Man. - Man is a new species, essentially different from all other kinds on earth. “In our image, after our likeness.” He is to be allied to heaven as no other creature on earth is. He is to be related to the Eternal Being himself. This relation, however, is to be not in matter, but in form; not in essence, but in semblance. This precludes all pantheistic notions of the origin of man. “Image” is a word taken from sensible things, and denotes likeness in outward form, while the material may be different. “Likeness” is a more general term, indicating resemblance in any quality, external or internal. It is here explanatory of image, and seems to show that this term is to be taken in a figurative sense, to denote not a material but a spiritual conformity to God. The Eternal Being is essentially self-manifesting. The appearance he presents to an eye suited to contemplate him is his image. The union of attributes which constitute his spiritual nature is his character or likeness.
We gather from the present chapter that God is a spirit Genesis 1:2, that he thinks, speaks, wills, and acts (Genesis 1:3-4, etc.). Here, then, are the great points of conformity to God in man, namely, reason, speech, will, and power. By reason we apprehend concrete things in perception and consciousness, and cognize abstract truth, both metaphysical and moral. By speech we make certain easy and sensible acts of our own the signs of the various objects of our contemplative faculties to ourselves and others. By will we choose, determine, and resolve upon what is to be done. By power we act, either in giving expression to our concepts in words, or effect to our determinations in deeds. In the reason is evolved the distinction of good and evil Genesis 1:4, Genesis 1:31, which is in itself the approval of the former and the disapproval of the latter. In the will is unfolded that freedom of action which chooses the good and refuses the evil. In the spiritual being that exercises reason and will resides the power to act, which presupposes both these faculties - the reason as informing the will, and the will as directing the power. This is that form of God in which he has created man, and condescends to communicate with him.

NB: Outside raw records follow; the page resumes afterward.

(** * Rate limiter: fixed window, sliding window log and leaky bucket over Redis

    A shallow embedding of [src/algorithms/*.ts] (the three limiter classes)
    and of [src/rate-limiter.ts] (the facade), together with the part of the
    Redis command set that the classes call.

    Conventions of the model:
    - [Date.now()] and Lua's [math.random()] are inputs of every [check];
      the store's clock is the same clock as [Date.now()] (milliseconds);
    - JavaScript and Lua numbers are idealised: integers are [Z], the
      fractional quantities of the leaky bucket are exact rationals [Q];
      rounding of doubles and of the JSON encoder is not modelled;
    - every Redis command is a function on the store that either replies or
      raises a Redis error; a Lua script stops at the first error;
    - the arithmetic is that of the source for a positive limit and a
      positive window ([valid]); a zero window, where JavaScript computes
      with Infinity and NaN, is outside the model. *)

From Stdlib Require Import ZArith QArith Qround Qminmax Sorted Lia Lqa.
From stdpp Require Import gmap strings list fin_maps pretty.

Local Open Scope Z_scope.

(** ** The Redis store *)

Module Redis.

(** Member of a sorted set, as built by the sliding window script:
    [now .. ':' .. math.random()].  The two components are kept apart
    (the separator makes the concatenation injective). *)
Definition member : Type := Z * N.

(** What a key holds.  A Redis string is split by what its readers make of
    it: [VInt] is a string that reads as a decimal integer (what INCR
    accepts), [VBucket] a string holding the JSON object written by the
    leaky bucket script ([level] and [lastLeakTime] both numbers), [VRaw]
    any other string. *)
Inductive value :=
| VInt (n : Z)
| VBucket (level : Q) (lastLeakTime : Z)
| VRaw (s : string)
| VZSet (z : gmap member Z).

Record entry := Entry { val : value; expireAt : option Z }.

Abbreviation store := (gmap string entry).

Inductive error :=
| NotAnInteger     (* INCR on a string that is not an integer *)
| WrongType        (* command against a key holding the wrong kind of value *)
| InvalidExpire    (* SET ... EX with a non-positive time *)
| ScriptError.     (* the Lua script itself raised (cjson.decode, indexing) *)

Inductive result (A : Type) :=
| Ok (a : A)
| Err (e : error).
Arguments Ok {A} a.
Arguments Err {A} e.

(** A command threads the store and may raise; the store it leaves behind
    is kept also when it raises. *)
Definition cmd (A : Type) : Type := store → result A * store.

#[global] Instance cmd_ret : MRet cmd := λ A a s, (Ok a, s).
#[global] Instance cmd_bind : MBind cmd := λ A B f m s,
  match m s with
  | (Ok a, s') => f a s'
  | (Err e, s') => (Err e, s')
  end.

Definition throw {A} (e : error) : cmd A := λ s, (Err e, s).

(** A key is gone once the clock has passed its expiry time; at the
    millisecond of its expiry it is still there. *)
Definition live (clock : Z) (e : entry) : bool :=
  match expireAt e with
  | Some t => clock <=? t
  | None => true
  end.

Definition lookup_live (clock : Z) (k : string) (s : store) : option entry :=
  match s !! k with
  | Some e => if live clock e then Some e else None
  | None => None
  end.

Definition INCR (clock : Z) (k : string) : cmd Z := λ s,
  match lookup_live clock k s with
  | None => (Ok 1, <[k := Entry (VInt 1) None]> s)
  | Some e =>
      match val e with
      | VInt n => (Ok (n + 1), <[k := Entry (VInt (n + 1)) (expireAt e)]> s)
      | VZSet _ => (Err WrongType, s)
      | VBucket _ _ | VRaw _ => (Err NotAnInteger, s)
      end
  end.

(** TTL: [-2] for a missing key, [-1] for a key without expiry, otherwise
    the remaining time rounded to seconds. *)
Definition TTL (clock : Z) (k : string) : cmd Z := λ s,
  (Ok match lookup_live clock k s with
      | None => -2
      | Some e =>
          match expireAt e with
          | None => -1
          | Some t => (t - clock + 500) / 1000
          end
      end, s).

(** EXPIRE with a non-positive time deletes the key. *)
Definition EXPIRE (clock : Z) (k : string) (seconds : Z) : cmd Z := λ s,
  match lookup_live clock k s with
  | None => (Ok 0, s)
  | Some e =>
      if seconds <=? 0 then (Ok 1, delete k s)
      else (Ok 1, <[k := Entry (val e) (Some (clock + seconds * 1000))]> s)
  end.

Definition DEL (clock : Z) (k : string) : cmd Z := λ s,
  (Ok match lookup_live clock k s with Some _ => 1 | None => 0 end, delete k s).

(** GET replies nil ([None]) for a missing key and the string otherwise. *)
Definition GET (clock : Z) (k : string) : cmd (option value) := λ s,
  match lookup_live clock k s with
  | None => (Ok None, s)
  | Some e =>
      match val e with
      | VZSet _ => (Err WrongType, s)
      | v => (Ok (Some v), s)
      end
  end.

Definition SET_EX (clock : Z) (k : string) (v : value) (seconds : Z) : cmd unit := λ s,
  if seconds <=? 0 then (Err InvalidExpire, s)
  else (Ok tt, <[k := Entry v (Some (clock + seconds * 1000))]> s).

Definition outside (lo hi : Z) (p : member * Z) : Prop := ¬ (lo ≤ p.2 ∧ p.2 ≤ hi).

#[global] Instance outside_dec lo hi p : Decision (outside lo hi p).
Proof. unfold outside. apply _. Defined.

(** ZREMRANGEBYSCORE removes the members whose score lies in [lo, hi]; a
    sorted set that becomes empty is removed with its key. *)
Definition ZREMRANGEBYSCORE (clock : Z) (k : string) (lo hi : Z) : cmd Z := λ s,
  match lookup_live clock k s with
  | None => (Ok 0, s)
  | Some e =>
      match val e with
      | VZSet z =>
          let z' := filter (outside lo hi) z in
          (Ok (Z.of_nat (size z) - Z.of_nat (size z')),
           if decide (size z' = 0%nat) then delete k s
           else <[k := Entry (VZSet z') (expireAt e)]> s)
      | _ => (Err WrongType, s)
      end
  end.

Definition ZCARD (clock : Z) (k : string) : cmd Z := λ s,
  match lookup_live clock k s with
  | None => (Ok 0, s)
  | Some e =>
      match val e with
      | VZSet z => (Ok (Z.of_nat (size z)), s)
      | _ => (Err WrongType, s)
      end
  end.

(** ZADD adds the member, or moves it to the new score when it is there. *)
Definition ZADD (clock : Z) (k : string) (score : Z) (m : member) : cmd Z := λ s,
  match lookup_live clock k s with
  | None => (Ok 1, <[k := Entry (VZSet {[m := score]}) None]> s)
  | Some e =>
      match val e with
      | VZSet z =>
          (Ok match z !! m with Some _ => 0 | None => 1 end,
           <[k := Entry (VZSet (<[m := score]> z)) (expireAt e)]> s)
      | _ => (Err WrongType, s)
      end
  end.

(** Lowest score of a sorted set. *)
Definition zset_min_score (z : gmap member Z) : option Z :=
  map_fold (λ _ sc acc, Some match acc with
                             | None => sc
                             | Some a => Z.min sc a
                             end) None z.

(** ZRANGE key 0 0 WITHSCORES, reduced to the score of the element it
    replies (the caller reads nothing else). *)
Definition ZRANGE_first (clock : Z) (k : string) : cmd (option Z) := λ s,
  match lookup_live clock k s with
  | None => (Ok None, s)
  | Some e =>
      match val e with
      | VZSet z => (Ok (zset_min_score z), s)
      | _ => (Err WrongType, s)
      end
  end.

End Redis.

Import Redis.

(** ** Results of a check ([src/types.ts]) *)

Record RateLimitResult := MkResult {
  allowed : bool;
  current : Z;
  limit : Z;
  remaining : Z;
  resetAt : Z;
  retryAfter : Z
}.

(** How the promise returned by [check] settles.  [FulfilledUndefined] is
    the object the fixed window builds when INCR failed inside the
    pipeline: [current] is [undefined], [allowed] is [false] and
    [remaining] is [NaN]; only the three integer fields are kept. *)
Inductive outcome :=
| Fulfilled (r : RateLimitResult)
| FulfilledUndefined (lim reset retry : Z)
| Rejected (e : error).

(** Constructor arguments shared by the three classes. *)
Record params := Params {
  maxRequests : Z;
  windowSeconds : Z;
  keyPrefix : string
}.

(** What a call reads from its environment. *)
Record env := Env {
  dateNow : Z;   (* Date.now(), milliseconds *)
  random : N     (* the draw of math.random() *)
}.

Definition key_of (p : params) (identifier : string) : string :=
  keyPrefix p +:+ identifier.

(** [Math.ceil (a / b)] for integers [a] and positive [b]. *)
Definition ceil_div (a b : Z) : Z := - ((- a) / b).

(** ** Fixed window counter *)

Module FixedWindowRateLimiter.

Definition default_keyPrefix : string := "rate_limit:fixed:".

Definition new (maxRequests windowSeconds : Z) (keyPrefix : option string) : params :=
  Params maxRequests windowSeconds (default default_keyPrefix keyPrefix).

Definition check (p : params) (identifier : string) (ev : env) (s : store)
  : outcome * store :=
  let key := key_of p identifier in
  let now := dateNow ev / 1000 in
  let windowStart := now / windowSeconds p * windowSeconds p in
  let resetAt := windowStart + windowSeconds p in
  (* the pipeline runs both commands, whatever the first one replies *)
  let '(incrResult, s1) := INCR (dateNow ev) key s in
  let '(ttlResult, s2) := TTL (dateNow ev) key s1 in
  let s3 :=
    match ttlResult with
    | Ok ttl =>
        if (ttl =? -1) || (ttl =? -2)
        then (EXPIRE (dateNow ev) key (resetAt - now) s2).2
        else s2
    | Err _ => s2
    end in
  match incrResult with
  | Ok current =>
      let allowed := current <=? maxRequests p in
      let remaining := Z.max 0 (maxRequests p - current) in
      let retryAfter := if allowed then 0 else resetAt - now in
      (Fulfilled (MkResult allowed current (maxRequests p) remaining resetAt retryAfter), s3)
  | Err _ =>
      (FulfilledUndefined (maxRequests p) resetAt (resetAt - now), s3)
  end.

Definition reset (p : params) (identifier : string) (ev : env) (s : store) : store :=
  (DEL (dateNow ev) (key_of p identifier) s).2.

End FixedWindowRateLimiter.

(** ** Sliding window log *)

Module SlidingWindowRateLimiter.

Definition default_keyPrefix : string := "rate_limit:sliding:".

Definition new (maxRequests windowSeconds : Z) (keyPrefix : option string) : params :=
  Params maxRequests windowSeconds (default default_keyPrefix keyPrefix).

(** The Lua script; [rnd] is the draw of [math.random()]. *)
Definition luaScript (clock : Z) (key : string)
    (now window_start max_requests window_seconds : Z) (rnd : N) : cmd Z :=
  _ ← ZREMRANGEBYSCORE clock key 0 window_start;
  current ← ZCARD clock key;
  current ← (if current <? max_requests
             then _ ← ZADD clock key now (now, rnd); mret (current + 1)
             else mret current);
  _ ← EXPIRE clock key window_seconds;
  mret current.

Definition getOldestTimestamp (clock : Z) (key : string) : cmd (option Z) :=
  ZRANGE_first clock key.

And let them rule. - The relation of man to the creature is now stated. It is that of sovereignty. Those capacities of right thinking, right willing, and right acting, or of knowledge, holiness, and righteousness, in which man resembles God, qualify him for dominion, and constitute him lord of all creatures that are destitute of intellectual and moral endowments. Hence, wherever man enters he makes his sway to be felt. He contemplates the objects around him, marks their qualities and relations, conceives and resolves upon the end to be attained, and endeavors to make all things within his reach work together for its accomplishment. This is to rule on a limited scale. The field of his dominion is “the fish of the sea, the fowl of the skies, the cattle, the whole land, and everything that creepeth on the land.” The order here is from the lowest to the highest. The fish, the fowl, are beneath the domestic cattle. These again are of less importance than the land, which man tills and renders fruitful in all that can gratify his appetite or his taste. The last and greatest victory of all is over the wild animals, which are included under the class of creepers that are prone in their posture, and move in a creeping attitude over the land. The primeval and prominent objects of human sway are here brought forward after the manner of Scripture. But there is not an object within the ken of man which he does not aim at making subservient to his purposes. He has made the sea his highway to the ends of the earth, the stars his pilots on the pathless ocean, the sun his bleacher and painter, the bowels of the earth the treasury from which he draws his precious and useful metals and much of his fuel, the steam his motive power, and the lightning his messenger. These are proofs of the evergrowing sway of man.
Created. - Man in his essential part, the image of God in him, was entirely a new creation. We discern here two stages in his creation. The general fact is stated in the first clause of the verse, and then the two particulars. “In the image of God created he him.” This is the primary act, in which his relation to his Maker is made prominent. In this his original state he is actually one, as God in whose image he is made is one. “Male and female created he them.” This is the second act or step in his formation. He is now no longer one, but two, - the male and the female. His adaptation to be the head of a race is hereby completed. This second stage in the existence of man is more circumstantially described hereafter Genesis 2:21-25.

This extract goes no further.